Herbalists of the Renaissance recognized double flowers and began to cultivate them in their gardens—Rembert Dodoens published a description of double flowers in 1568, and John Gerard created illustrations of many double flowers beside their wild-type counterparts in 1597. A double-flowered variety of Marsh Marigold was discovered and cultivated in Austria in the late 16th century, becoming a valued garden plant.

The first documented double-flowered mutant of Arabidopsis, a model organism for plant development and genetics, was recorded in 1873. The mutated gene likely responsible for the phenotype, AGAMOUS, was cloned and characterized in 1990 in Elliot Meyerowitz's lab as part of his study of molecular mechanisms of pattern formation in flowers.

== Genetics of double-flower mutations ==

ABC model of flower development. Double flower varieties often arise from mutations affecting C class genes.
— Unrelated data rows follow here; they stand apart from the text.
(** The same closure, the actions included. *)
Ltac careful_all :=
  repeat first
    [ progress intros
    | simple apply careful_display_weather
    | simple apply careful_display_crypto
    | simple apply careful_display_top_cryptos
    | simple apply careful_display_openweather
    | simple apply careful_compare_cryptos
    | simple apply careful_compare_each
    | simple apply careful_compare_one
    | simple apply careful_create_post
    | simple apply careful_post_block
    | simple apply careful_save_menu
    | simple apply careful_get_weather
    | simple apply careful_get_crypto_price
    | simple apply careful_get_openweather
    | careful_leaf
    | simple apply careful_bind
    | simple apply careful_try_except
    | match goal with
      | |- careful _ (match exn_class ?e with _ => _ end) =>
          destruct (exn_class e) eqn:?
      | |- careful _ (if ?c then _ else _) => destruct c
      | |- careful _ (match ?x with _ => _ end) => destruct x
      | |- careful _ (let _ := _ in _) => cbv zeta
      end ].

(** *** When the requests of an action all fail *)

Lemma handles_bind {A B} (m : M A) (k : A -> M B) Q Q' n1 n2 :
  handles env m Q n1 ->
  (forall a, careful env (k a)) ->
  (forall a, Q a -> handles env (k a) Q' n2) ->
  handles env (bind m k) Q' (n1 + n2).
Proof.
  intros Hm Hc Hk w Hn Hall.
  assert (calls (snd (m w)) <= calls (snd (bind m k w)))%nat as Hmono.
  { unfold bind. destruct (m w) as [[a|e] w1]; simpl; [|lia].
    destruct (Hc a w1) as [(evs & _ & Hle & _) _]. exact Hle. }
  destruct (Hm w ltac:(lia)) as (a & w1 & Hrun & Ha & Hcalls & Hlen).
  { intros k0 Hk0. apply Hall. lia. }
  rewrite Hrun in Hmono. simpl in Hmono.
  assert (bind m k w = k a w1) as Hb by (unfold bind; by rewrite Hrun).
  rewrite Hb in Hall, Hmono.
  destruct (Hk a Ha w1 ltac:(lia)) as (b & w2 & Hrun2 & Hb2 & Hcalls2 & Hlen2).
  { intros k0 Hk0. apply Hall. lia. }
  exists b, w2. rewrite Hb, Hrun2.
  repeat split; [done | lia | lia].
Qed.

Lemma handles_weaken {A} (m : M A) (Q Q' : A -> Prop) n n' :
  handles env m Q n -> (forall a, Q a -> Q' a) -> (n <= n')%nat ->
  handles env m Q' n'.
Proof.
  intros Hm HQ Hn w Hw Hall.
  destruct (Hm w ltac:(lia) Hall) as (a & w1 & Hrun & Ha & Hcalls & Hlen).
  exists a, w1. repeat split; [done | by apply HQ | done | lia].
Qed.

Lemma handles_ret {A} (a : A) : handles env (ret a) (eq a) 0.
Proof. intros w _ _. exists a, w. repeat split; lia. Qed.

(** The form of [handles_bind] that keeps the goal's bounds. *)
Lemma handles_bind_le {A B} (m : M A) (k : A -> M B) Q Q' n n1 :
  handles env m Q n1 ->
  (n1 <= n)%nat ->
  (forall a, careful env (k a)) ->
  (forall a, Q a -> handles env (k a) Q' (n - n1)) ->
  handles env (bind m k) Q' n.
Proof.
  intros Hm Hle Hc Hk.
  apply (handles_weaken (bind m k) Q' Q' (n1 + (n - n1)) n);
    [by eapply handles_bind | done | lia].
Qed.

Lemma handles_emit e : handles env (emit e) (fun _ => True) 0.
Proof.
  intros w _ _. eexists tt, _. split; [reflexivity|].
  repeat split; simpl; lia.
Qed.

Lemma handles_print line : handles env (print line) (fun _ => True) 0.
Proof. apply handles_emit. Qed.

Lemma handles_input prompt :
  handles env (input prompt) (fun _ => True) 1.
Proof.
  intros w Hn _. unfold input.
  destruct (stdin w) as [|line rest] eqn:Hin; simpl in Hn; [lia|].
  eexists line, _. split; [reflexivity|].
  repeat split; simpl; lia.
Qed.

Lemma handles_get_key :
  handles env get_OPENWEATHER_API_KEY (fun _ => True) 0.
Proof.
  intros w _ _. eexists _, w. split; [reflexivity|]. repeat split; lia.
Qed.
Double-flower forms often arise when some or all of the stamens in a flower are replaced by petals. These types of mutations, where one organ in a developing organism is replaced with another, are known as homeotic mutations. They are usually recessive, although the double flower mutation in carnations exhibits incomplete dominance.

In Arabidopsis, which has been used as a model for understanding flower development, the double-flower gene AGAMOUS encodes a protein responsible for tissue specification of stamen and carpel flower segments. When both copies of the gene are deleted or otherwise damaged, developing flowers lack the signals to form stamen and carpel segments. Regions which would have formed stamens instead default to petals and the carpel region develops into a new flower, resulting in a recursive sepal-petal-petal pattern. Because no stamens and carpels form, the plants have no reproductive organs and are sexually sterile.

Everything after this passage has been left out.